Edgar Rice Burroughs worked as a clerk in a stationery company in 1912 when his first novel, A Princess of Mars, was published. Little did he know that the book and its sequels would make him one of the grandfathers of science fiction.

A Princess of Mars did not simply help invent science fiction; it single-handedly introduced audiences of the time to the subset of sci-fi known as planetary romance. Planetary romance typically takes place on one non-earth planet and prominently features swashbuckling adventure. Because what Burroughs wrote was completely new, he assumed that the reader would take nothing for granted. This caused him to painstakingly describe the alien society, the way Mars was slowly dying and everything else bizarre about the setting.

Does Disney’s movie adaptation of A Princess of Mars—named John Carter after the titular character—do justice to such a revolutionary novel? Well no, not entirely. But that is all right. Disney has an advantage that Burroughs did not.

Disney’s advantage and the reason it could successfully compress this complex narrative into two hours is the growth of viewers’ familiarity with science fiction. When one of the antagonists says “Mars is dying,” the viewers do not need a multi-page explanation of the phenomenon. They accept it as a convention of the sci-fi genre and move on.

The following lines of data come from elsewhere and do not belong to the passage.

Lemma held_ok_one a' P L :
  truncating SB (a_blk a) (a_log a) D0 P (a_blk a') (a_log a') -> a_held a' = L -> (length L <= 1)%nat ->
  (forall n, n ∈ L.*2 -> n ∈ P) -> held_ok SB a'.
Proof.
  intros [Hf' _ _ _] HL Hlen HP. split; rewrite HL; [lia|]. intros n Hn%HP.
  destruct (fo_pend _ _ _ _ Hf' n Hn) as [Hr _]. split; [done|]. pose proof (geom_facts SB G). apply not_true_iff_false.
  intros (_ & Hni & _)%(fo_free _ _ _ _ Hf'); [done|]. unfold blk_ok; lia.
Qed.

(** One block is freed. *)
Lemma wpa_trunc_free t L P P' b a' :
  truncated_to t L P a' -> P ≡ₚ b :: P' -> (length L <= 1)%nat -> (forall n, n ∈ L.*2 -> n ∈ P) ->
  wpa (bfree fuel bswtch 1 b) a' (fun _ a'' => truncated_to t L P' a'').
Proof.
  intros (Hic & HL & Ht) HP Hlen Hin. apply wpa_nodup. intros Hnd.
  pose proof (truncating_length _ _ _ _ _ _ _ Ht Hnd) as Hlog.
  eapply wpa_mono; [apply (wpa_bfree cur pd SB fuel bswtch Hfuel G a' D0 P P' b); [apply Ht|done| |lia]|].
  - by eapply held_ok_one.
  - intros _ ? ->. split_and!; [done|done|]. by eapply truncating_free.
Qed.

Lemma wpa_trunc_direct :
  wpa (for_each (seq 0 NDIRECT) (fun i =>
    x ← iread ip;
    let addr := nth i (d_addrs (i_di x)) 0 in
    if addr =? 0 then mret tt
    else bfree fuel bswtch (i_dev x) addr;; iupd ip (fun x => set_idi (set_daddr i 0 (i_di x)) x))) a
    (fun _ a' => truncated_to NDIRECT [] (rem (a_blk a) (D i) NDIRECT) a').
Proof.
  pose proof He as [Hic Hdev Hi Hdi Hl]. fold i in Hi, Hdi, Hl.
  assert (ip < length (a_ic a))%nat as Hlt by (by eapply lookup_lt_Some).
  pose proof (do_len _ (fo_di _ _ _ _ Hf i Hi)) as Hal.
  apply (wpa_for_seq cur pd SB (fun t => truncated_to t [] (rem (a_blk a) (D i) t))).
  { split_and!; [|done|apply truncating_start]. assert (zero_addrs 0 (D i) = D i) as -> by (unfold zero_addrs; simpl; by destruct (D i)).
    rewrite list_insert_id; [done|]. rewrite Hic, <- Hdi. by destruct x. }
  intros t a' Ht (Hic' & HL & Htr).
  assert (a_ic a' !! ip = Some (set_idi (zero_addrs t (D i)) x)) as Hx by (rewrite Hic'; by apply list_lookup_insert_eq).
  eapply wpa_bind; [by apply wpa_iread|]. intros ? ? [-> ->]. cbn [i_di set_idi i_dev zero_addrs d_addrs].
  rewrite zero_addrs_nth, Hdev. rewrite <- (slot_direct (a_blk a) (D i) t) by lia.
  pose proof (rem_step (a_blk a) (D i) t ltac:(unfold NSLOT; lia)) as Er.
  assert (truncated_to t [] (rem (a_blk a) (D i) t) a') as Htt by done.
  destruct (Z.eqb_spec (slot (a_blk a) (D i) t) 0) as [E|Hne].
  - apply wpa_ret. rewrite decide_True in Er by done. rewrite Er in Htt. destruct Htt as (H1 & H2 & H3).
    split_and!; [|done|done]. rewrite zero_addrs_skip; [done|lia|]. by rewrite slot_direct in E by lia.
  - rewrite decide_False in Er by done. rewrite Er in Htt.
    eapply wpa_bind; [eapply (wpa_trunc_free t [] _ _ _ _ Htt); [done|simpl; lia|]|].
    { intros n Hn. by apply not_elem_of_nil in Hn. }
    intros _ a'' (Hic'' & HL'' & Htr'').
    eapply wpa_mono; [apply wpa_iupd; rewrite Hic''; by apply list_lookup_insert_eq|].
    intros _ ? ->. split_and!; [|done|done]. cbn [a_ic set_ic]. rewrite Hic'', list_insert_insert_eq. cbn [i_di set_idi].
    rewrite zero_addrs_set by lia. done.
Qed.

Lemma wpa_trunc_entries bp d ind a' :
  slot (a_blk a) (D i) NDIRECT = ind -> ind <> 0 -> a_blk a !! ind = Some d ->
  truncated_to NDIRECT [(bp, ind)] (ind :: rem (a_blk a) (D i) (S NDIRECT)) a' ->
  wpa (for_each (seq 0 NINDIRECT) (fun j =>
         d ← bdata bp; let a := get32 d (4 * j) in if a =? 0 then mret tt else bfree fuel bswtch 1 a)) a'
    (fun _ a'' => truncated_to NDIRECT [(bp, ind)] [ind] a'').
Proof.
  intros Hind Hne Hd Ht. pose proof He as [Hic Hdev Hi Hdi Hl]. fold i in Hi, Hdi, Hl.
  pose proof (fo_slot _ _ _ _ Hf i NDIRECT Hi Hl ltac:(unfold NSLOT; lia) ltac:(congruence)) as Hir. rewrite Hind in Hir.
  eapply wpa_mono.
  { apply (wpa_for_seq cur pd SB (fun j => truncated_to NDIRECT [(bp, ind)] (ind :: rem (a_blk a) (D i) (S NDIRECT + j)))).
    { by rewrite Nat.add_0_r. }
    intros j a2 Hj Htt. pose proof Htt as (Hic2 & HL2 & Htr).
    eapply wpa_bind.
    { apply (wpa_bdata _ _ _ _ bp ind d); [rewrite HL2; left|]. rewrite (tr_data _ _ _ _ _ _ _ Htr); [done|lia]. }
    intros ? ? [-> ->]. cbv zeta.
    assert (get32 d (4 * j) = slot (a_blk a) (D i) (S NDIRECT + j)) as ->.
    { rewrite (slot_indirect _ _ (S NDIRECT + j)) by lia. rewrite Hind, (proj2 (Z.eqb_neq _ 0) Hne), Hd. simpl default.
      f_equal. lia. }
    pose proof (rem_step (a_blk a) (D i) (S NDIRECT + j) ltac:(unfold NSLOT; lia)) as Er.
    replace (S (S NDIRECT + j)) with (S NDIRECT + S j)%nat in Er by lia.
    destruct (Z.eqb_spec (slot (a_blk a) (D i) (S NDIRECT + j)) 0) as [E|Hne'].
    - apply wpa_ret. rewrite decide_True in Er by done. by rewrite Er in Htt.
    - rewrite decide_False in Er by done. rewrite Er in Htt.
      eapply (wpa_trunc_free NDIRECT [(bp, ind)] _ _ _ _ Htt); [apply Permutation_swap|simpl; lia|].
      intros n Hn. simpl in Hn. apply list_elem_of_singleton in Hn as ->. left. }
  intros ? a2 Ht2. assert (rem (a_blk a) (D i) (S NDIRECT + NINDIRECT) = []) as E by apply (rem_end (a_blk a) (D i)).
  by rewrite E in Ht2.
Qed.

(** All blocks are freed and the addresses cleared. *)
Lemma wpa_trunc_blocks a' :
  truncated_to NDIRECT [] (rem (a_blk a) (D i) NDIRECT) a' ->
  wpa (y ← iread ip;
       let addr := nth NDIRECT (d_addrs (i_di y)) 0 in
       if addr =? 0 then mret tt
       else
         bp ← bread fuel bswtch (i_dev y) addr;
         for_each (seq 0 NINDIRECT) (fun j =>
           d ← bdata bp; let a := get32 d (4 * j) in if a =? 0 then mret tt else bfree fuel bswtch (i_dev y) a);;
         brelse bp;;
         bfree fuel bswtch (i_dev y) addr;;
         iupd ip (fun x => set_idi (set_daddr NDIRECT 0 (i_di x)) x)) a'
    (fun _ a'' => truncated_to (S NDIRECT) [] [] a'').
Proof.
  intros Ht. pose proof Ht as (Hic' & HL & Htr). pose proof He as [Hic Hdev Hi Hdi Hl]. fold i in Hi, Hdi, Hl.
  assert (ip < length (a_ic a))%nat as Hlt by (by eapply lookup_lt_Some).
  pose proof (do_len _ (fo_di _ _ _ _ Hf i Hi)) as Hal.
  eapply wpa_bind; [apply wpa_iread; rewrite Hic'; by apply list_lookup_insert_eq|]. intros ? ? [-> ->].
  cbn [i_di set_idi i_dev zero_addrs d_addrs]. rewrite zero_addrs_nth, Hdev.
  rewrite <- (slot_direct (a_blk a) (D i) NDIRECT) by lia. cbv zeta.
  destruct (Z.eqb_spec (slot (a_blk a) (D i) NDIRECT) 0) as [E|Hne].
  { apply wpa_ret. rewrite (rem_no_indirect _ _ E) in Htr. split_and!; [|done|done].
    rewrite zero_addrs_skip; [done|lia|]. by rewrite slot_direct in E by lia. }
  set (ind := slot (a_blk a) (D i) NDIRECT) in *. pose proof (geom_facts SB G).
  pose proof (fo_slot _ _ _ _ Hf i NDIRECT Hi Hl ltac:(unfold NSLOT; lia) Hne) as Hir. fold ind in Hir.
  destruct (fo_blk _ _ _ _ Hf ind) as (d & Hd & _); [unfold fblk; lia|].
  pose proof (rem_step (a_blk a) (D i) NDIRECT ltac:(unfold NSLOT; lia)) as Er. fold ind in Er. rewrite decide_False in Er by done.
  rewrite Er in Ht, Htr. apply wpa_nodup. intros Hnd. pose proof (truncating_length _ _ _ _ _ _ _ Htr Hnd) as Hlog.
  eapply wpa_bind; [apply (wpa_bread cur pd SB fuel bswtch a' ind d); rewrite ?HL; try done|].
  { rewrite (tr_data _ _ _ _ _ _ _ Htr); [done|lia]. } { apply not_elem_of_nil. } { unfold NBUF; simpl; lia. }
  intros bp ? ->. eapply wpa_bind; [apply (wpa_trunc_entries bp d ind); [done|done|done|]; split_and!; [exact Hic'|cbn [a_held]; by rewrite ?HL|exact Htr]|].
  intros _ a2 (Hic2 & HL2 & Htr2).
  eapply wpa_bind; [apply (wpa_brelse _ _ _ a2 bp ind []); by rewrite HL2|]. intros _ ? ->.
  eapply wpa_bind; [eapply (wpa_trunc_free NDIRECT [] [ind] [] ind); [by split_and!|done|simpl; lia|]|].
  { intros n Hn. by apply not_elem_of_nil in Hn. }
  intros _ a3 (Hic3 & HL3 & Htr3).
  eapply wpa_mono; [apply wpa_iupd; rewrite Hic3; by apply list_lookup_insert_eq|]. intros _ ? ->.
  split_and!; [|done|done]. cbn [a_ic set_ic]. rewrite Hic3, list_insert_insert_eq. cbn [i_di set_idi].
  rewrite zero_addrs_set by lia. done.
Qed.

(** The inode without its contents. *)
Definition emptied (y : dinode) : dinode :=
  MkDinode (d_type y) (d_major y) (d_minor y) (d_nlink y) 0 (replicate (S NDIRECT) 0).

Lemma emptied_slot C y k : slot C (emptied y) k = 0.
Proof.
  assert (forall t, nth t (replicate (S NDIRECT) 0) 0 = 0) as H.
  { intros t. rewrite nth_lookup. destruct (replicate _ _ !! t) eqn:E; [|done]. by apply lookup_replicate in E as [-> _]. }
  unfold slot, emptied. cbn [d_addrs]. rewrite !H. by destruct (k <=? NDIRECT)%nat.
Qed.
(** The image after one file has changed. *)
Lemma image_change X s s' A C C' D D' k ty f g :
  image X s A C D -> A !! k = Some (ty, f) -> let i := 1 + Z.of_nat k in
  repr s' C' -> fs_ok SB C' D' [] -> on_disk SB C' D' X -> (forall j, j <> i -> D' j = D j) ->
  (forall j, j <> i -> inum_ok SB j -> live (D j) -> same_file C C' (D j)) -> mfile C' (D' i) ty g ->
  m_freeinode s' = m_freeinode s ->
  m_freeblock s' = m_freeblock s + blocks_of (Z.of_nat (length g)) - blocks_of (Z.of_nat (length f)) ->
  image X s' (<[k := (ty, g)]> A) C' D'.
Proof.
  intros Him Hk i Hr Hf Hod HD Hsame Hg Hn Hu. pose proof (lookup_lt_Some _ _ _ Hk) as Hlt.
  constructor; try done; rewrite ?length_insert.
  - rewrite Hn. apply Him.
  - apply Him.
  - intros j t h [(<- & [= <- <-] & _)|[Hne Hj]]%list_lookup_insert_Some.
    + split; [|done]. by destruct (im_file _ _ _ _ _ Him k ty f Hk).
    + destruct (im_file _ _ _ _ _ Him j t h Hj) as [Ht Hm]. split; [done|]. rewrite HD by lia.
      pose proof (image_inum _ _ _ _ _ _ _ Him Hj) as Hji.
      apply (mfile_same C C' D); [apply Him|done|by eapply mfile_live| |done]. apply Hsame; [lia|done|by eapply mfile_live].
  - intros j Hj Hge. rewrite HD by lia. by apply (im_free _ _ _ _ _ Him).
  - rewrite Hu, (im_used _ _ _ _ _ Him), (used_insert _ _ _ _ Hk). simpl. lia.
Qed.

(** One round of the loop of [iappend], on the bytes [l] of one block. *)
Lemma iappend_round s A C D k ty f l din (m : dinode -> MM (dinode * Z)) (Q : dinode * Z -> mst -> Prop) :
  let i := 1 + Z.of_nat k in let off := length f in
  image [i] s A C D -> A !! k = Some (ty, f) -> upto_size din (D i) ->
  (0 < length l)%nat -> (off mod 512 + length l <= 512)%nat -> Z.of_nat (off + length l) <= 71680 ->
  nmeta + used (<[k := (ty, f ++ l)]> A) <= 1000 ->
  (forall s' C' D' din', image [i] s' (<[k := (ty, f ++ l)]> A) C' D' -> upto_size din' (D' i) -> wp (m din') Q s') ->
  wp ('(din, x) ← append_block din (Z.of_nat (off / 512));
      buf ← rsect x; wsect x (list_inserts (off mod 512) l buf);; m din) Q s.
Proof.
  intros i off Him Hk Hu Hne Ho Hmax Hcap HQ. destruct (im_file _ _ _ _ _ Him k ty f Hk) as [Hty Hm]. fold i in Hm.
  pose proof (image_inum _ _ _ _ _ _ _ Him Hk : inum_ok SB i) as Hi. pose proof (mfile_live _ _ _ _ Hty Hm) as Hl.
  pose proof (im_ok _ _ _ _ _ Him) as Hf. pose proof (im_repr _ _ _ _ _ Him) as Hr.
  destruct (fo_size _ _ _ _ Hf i Hi Hl) as [_ Hsl]. pose proof (mf_size _ _ _ _ Hm : d_size (D i) = Z.of_nat off) as Hsz.
  pose proof (last_block off l Hne Hmax) as Hbn.
  pose proof (need_blocks C (D i) off (length l) (mf_filled _ _ _ _ Hm) Hsz Hsl Hne Ho Hbn) as Hneed.
  rewrite (used_insert _ _ _ _ Hk) in Hcap. cbn [snd] in Hcap. rewrite length_app in Hcap. fold off in Hcap.
  apply wp_bind. apply (append_block_ok s C D i din Hr Hf Hi Hl Hu); [done|rewrite (im_used _ _ _ _ _ Him); lia|].
  intros din' s1 C1 D1 Hap Hu1. set (x := slot C1 (D1 i) (dslot (off / 512))).
  destruct (ap_grew _ _ _ _ _ _ _ _ Hap) as (K & W & Hg & _). pose proof (ap_repr _ _ _ _ _ _ _ _ Hap) as Hr1.
  pose proof (repr_owned s1 C1 D1 i _ Hr1 (gr_ok _ _ _ _ _ _ _ _ _ Hg) Hi (grew_live _ _ _ _ _ _ _ _ _ Hg Hi Hl)
    (dslot_lt _ Hbn) (ap_slot _ _ _ _ _ _ _ _ Hap)) as Hx. fold x in Hx. pose proof (rp_fb _ _ Hr1).
  destruct (repr_blk s1 C1 x Hr1) as (d & Hd & Hlen); [unfold fblk; rewrite mkfs_sb_eq; simpl; lia|].
  apply wp_bind. eapply rsect_ok; [exact Hr1|lia|lia|exact Hd|]. apply wp_bind.
  eapply wsect_ok; [exact Hr1|lia|lia|by rewrite length_inserts|]. intros s2 Hr2 Hn2 Hfb2.
  destruct (round_ok s s1 C C1 D D1 i off l d Hf Hi Hl Hsz Hne Ho Hmax Hap Hd) as (Hf2 & Hb2 & (A1 & A2 & A3 & A4) & HD2 & Hin2).
  pose proof (round_filled s s1 C C1 D D1 i off l d Hi Hl (mf_filled _ _ _ _ Hm) Hsz Hne Ho Hmax Hap Hd) as Hfi2.
  destruct (round_store s s1 C C1 D D1 i off l d Hi Hl Hne Ho Hmax Hap Hd) as [_ Hsame2].
  apply (HQ s2 (round_C C1 D1 i off l d) (round_D D1 i off l) din').
  - apply (image_change [i] s s2 A C _ D _ k ty f); try done.
    + intros j Hj HjX. rewrite Hin2 by done. rewrite HD2 by set_solver. by apply (im_disk _ _ _ _ _ Him).
    + fold i. destruct Hm as [M1 M2 M3 M4 _ M6 _]. constructor; [congruence..| |by rewrite Hb2, M6|exact Hfi2].
      unfold round_D. by rewrite upd_eq, length_app.
    + rewrite Hn2. apply (ap_next _ _ _ _ _ _ _ _ Hap).
    + rewrite Hfb2, (ap_used _ _ _ _ _ _ _ _ Hap), Hneed, length_app. fold off. lia.
  - unfold round_D. rewrite upd_eq. unfold upto_size in *. rewrite <- Hu1. done.
Qed.
Lemma booted_idle s C pd : repr s C -> disk_map (m_img s) = C -> idle pd 2 30 (booted (m_img s)) C.
Proof.
  intros Hr <-. constructor.
  - apply cache0_ok.
  - by eexists.
  - constructor; cbn [booted cache0 disk]; rewrite ?(rp_len _ _ Hr); try (simpl; lia); [intros b Hb; by apply elem_of_nil in Hb|constructor].
  - intros n d. apply disk_map_lookup.
  - intros n (i & b & Hb & _ & Hd). apply lookup_replicate in Hb as [-> _]. done.
  - reflexivity.
  - exists zeros. split_and!; [|reflexivity|vm_compute; reflexivity]. exact (rp_boot _ _ Hr 2 ltac:(lia)).
  - exists super_block. split_and!; [exact (rp_boot _ _ Hr 1 ltac:(lia))|vm_compute; reflexivity..].
  - cbn [booted cache0 disk]. rewrite (rp_len _ _ Hr). split; [lia|left; lia].
Qed.

(** The bitmap, written last. *)
Lemma balloc_ok s C (Q : unit -> mst -> Prop) :
  repr s C ->
  (forall s', repr s' C -> disk_map (m_img s') = C -> m_freeinode s' = m_freeinode s -> m_freeblock s' = m_freeblock s -> Q tt s') ->
  wp (b ← gets m_freeblock; balloc b) Q s.
Proof.
  intros Hr HQ. pose proof (rp_fb _ _ Hr). apply wp_bind, wp_gets.
  unfold balloc. apply wp_bind, wp_assert; [apply Z.ltb_lt; unfold BSIZE; lia|]. apply wp_modify.
  change (sector (sb_bmapstart SB)) with 58%nat. unfold put_sector. rewrite (rp_len _ _ Hr).
  assert (disk_map (<[58%nat := bitmap (m_freeblock s)]> (m_img s)) = C) as HC.
  { rewrite disk_map_insert by (rewrite (rp_len _ _ Hr); lia). by rewrite (rp_C _ _ Hr). }
  apply HQ; [|exact HC|done|done]. destruct Hr as [R1 R2 R3 R4 R5 R6].
  constructor; cbn [with_img m_img m_freeblock Nat.ltb Nat.leb]; try done.
  - rewrite HC, R1, insert_insert_eq. done.
  - by rewrite length_insert.
  - intros n e [(_ & <- & _)|[_ He]]%list_lookup_insert_Some; [apply length_bitmap|by eapply R3].
  - intros n Hn. rewrite list_lookup_insert_ne by lia. by apply R5.
  - intros n Hn. rewrite list_lookup_insert_ne by lia. by apply R6.
Qed.

Lemma root_entries_inum args e : (length args <= 198)%nat -> e ∈ root_entries args -> inum_ok SB e.2 /\ e.2 <= 1 + Z.of_nat (length args).
Proof.
  intros Hn He. rewrite mkfs_inum. unfold root_entries in He. apply elem_of_cons in He as [->|He]; [simpl; lia|].
  apply elem_of_cons in He as [->|He]; [simpl; lia|]. apply elem_of_lookup_imap in He as (k & arg & -> & Hk%lookup_lt_Some).
  simpl. lia.
Qed.

(** The free blocks are those from the next one on. *)
Lemma repr_nfree s C : repr s C -> Z.of_nat (nfree SB C) = FSSIZE - m_freeblock s.
Proof.
  intros Hr. pose proof (rp_fb _ _ Hr) as Hfb. unfold nfree, FSSIZE. change (sb_size SB) with 1000.
  rewrite (Permutation_length (l' := seqZ (m_freeblock s) (1000 - m_freeblock s))); [rewrite length_seqZ; lia|].
  apply NoDup_Permutation; [apply NoDup_filter, NoDup_seqZ|apply NoDup_seqZ|]. intros b. rewrite list_elem_of_filter, !elem_of_seqZ. split.
  - intros [Hb ?]. rewrite (repr_free s C) in Hb by (done || lia). lia.
  - intros Hb. split; [|lia]. rewrite (repr_free s C) by (done || lia). lia.
Qed.

(** An image with these files is a file system with these names. *)
Lemma image_made s args C D :
  image [] s (final_files args) C D -> disk_map (m_img s) = C -> (length args <= 198)%nat ->
  NoDup (cname (zs ".") :: cname (zs "..") :: ((fun arg => cname (skip_underscore arg)) <$> args)) ->
  made args (m_img s) D.
Proof.
  intros Him HC Hn Hnd. pose proof (im_repr _ _ _ _ _ Him) as Hr. set (root := dir_bytes (root_entries args)).
  assert (dir_full (root_entries args) root) as Hdf.
  { apply dir_bytes_full; [|intros e He; by apply (root_entries_inum args)].
    replace (_ <$> _) with (cname (zs ".") :: cname (zs "..") :: ((fun arg => cname (skip_underscore arg)) <$> args)); [done|].
    unfold root_entries. cbn [fmap list_fmap]. do 2 f_equal. rewrite fmap_imap. symmetry.
    exact (imap_const (fun arg => cname (skip_underscore arg)) args). }
  assert (forall k ty f, final_files args !! k = Some (ty, f) -> ty <> 0 /\ mfile C (D (1 + Z.of_nat k)) ty f) as Hfile by apply Him.
  assert (length (final_files args) = S (length args)) as Hlen by (unfold final_files; cbn [length]; by rewrite length_fmap).
  destruct (Hfile 0%nat _ _ eq_refl) as [_ Hroot]. fold root in Hroot. change (1 + Z.of_nat 0) with ROOTINO in Hroot.
  destruct (dir_pad _ root (pad (length root)) Hdf) as [Hdok Hdl].
  { unfold pad. unfold root. rewrite length_dir_bytes. replace (_ - _)%nat with ((16 * length (root_entries args) / 512 + 1) * 32 * 16 - length (root_entries args) * 16)%nat by lia.
    rewrite <- Nat.mul_sub_distr_r. apply Nat.Div0.mod_mul. }
  assert (forall k arg, args !! k = Some arg -> mfile C (D (2 + Z.of_nat k)) T_FILE (contents arg)) as Hargs.
  { intros k arg Hk. destruct (Hfile (S k) T_FILE (contents arg)) as [_ Hm].
    - unfold final_files. change ((?a :: ?r) !! S k) with (r !! k). by rewrite list_lookup_fmap, Hk.
    - by replace (2 + Z.of_nat k) with (1 + Z.of_nat (S k)) by lia. }
  assert (forall i, inum_ok SB i -> 2 + Z.of_nat (length args) <= i -> ~ live (D i)) as Hfree.
  { intros i Hi Hge. rewrite (im_free _ _ _ _ _ Him i Hi) by (rewrite Hlen; lia). by intros []. }
  assert (forall i, inum_ok SB i -> live (D i) -> i = ROOTINO \/ exists k arg, args !! k = Some arg /\ i = 2 + Z.of_nat k) as Hlive.
  { intros i Hi Hl. pose proof (proj1 (mkfs_inum i) Hi). destruct (decide (i = ROOTINO)) as [|Hne]; [by left|right].
    unfold ROOTINO in Hne. destruct (decide (2 + Z.of_nat (length args) <= i)) as [Hge|Hlt]; [by destruct (Hfree i)|].
    destruct (lookup_lt_is_Some_2 args (Z.to_nat (i - 2))) as [arg Ha]; [lia|]. exists (Z.to_nat (i - 2)), arg. split; [done|lia]. }
  constructor; rewrite ?HC.
  - apply Hr.
  - exists super_block. split; [exact (rp_boot _ _ Hr 1 ltac:(lia))|vm_compute; reflexivity].
  - intros pd. by apply booted_idle.
  - apply Him.
  - apply Him.
  - intros n Hni Hty _. assert (n = ROOTINO) as ->.
    { destruct (Hlive n Hni) as [|(k & arg & Hk & ->)]; [unfold live; by rewrite Hty|done|].
      by rewrite (mf_type _ _ _ _ (Hargs k arg Hk)) in Hty. }
    rewrite (mf_bytes _ _ _ _ Hroot). split; [done|]. intros nm m. rewrite Hdl, (df_lookup _ _ Hdf).
    intros (e & [= -> ->] & He)%list_elem_of_fmap. destruct (root_entries_inum args e Hn He) as [He1 He2]. pose proof (proj1 (mkfs_inum _) He1).
    destruct (decide (e.2 = ROOTINO)) as [->|Hne].
    + unfold live. rewrite (mf_type _ _ _ _ Hroot), (mf_nlink _ _ _ _ Hroot). done.
    + unfold ROOTINO in Hne. destruct (lookup_lt_is_Some_2 args (Z.to_nat (e.2 - 2))) as [arg Ha]; [lia|].
      pose proof (Hargs _ _ Ha) as Hm. replace (2 + Z.of_nat (Z.to_nat (e.2 - 2))) with e.2 in Hm by lia.
      unfold live. rewrite (mf_type _ _ _ _ Hm), (mf_nlink _ _ _ _ Hm). done.
  - by rewrite (mf_type _ _ _ _ Hroot), (mf_nlink _ _ _ _ Hroot).
  - intros nm m. rewrite (mf_bytes _ _ _ _ Hroot), Hdl. apply (df_lookup _ _ Hdf).
  - intros k arg Hk x. by destruct (Hargs k arg Hk).
  - done.
  - by rewrite (mf_bytes _ _ _ _ Hroot).
  - rewrite (repr_nfree s C Hr). by rewrite (im_used _ _ _ _ _ Him).
Qed.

This effect allowed the screenwriters to cherry-pick most of the interesting, emotional and awesome scenes from the novel and string them together in order with a more linearized and driving plot. The result is very entertaining indeed.

Would I still recommend reading the book? Yes, it is a completely different experience. Does the movie need to be a carbon copy of the book to be good? After a 100-year wait, the answer is no.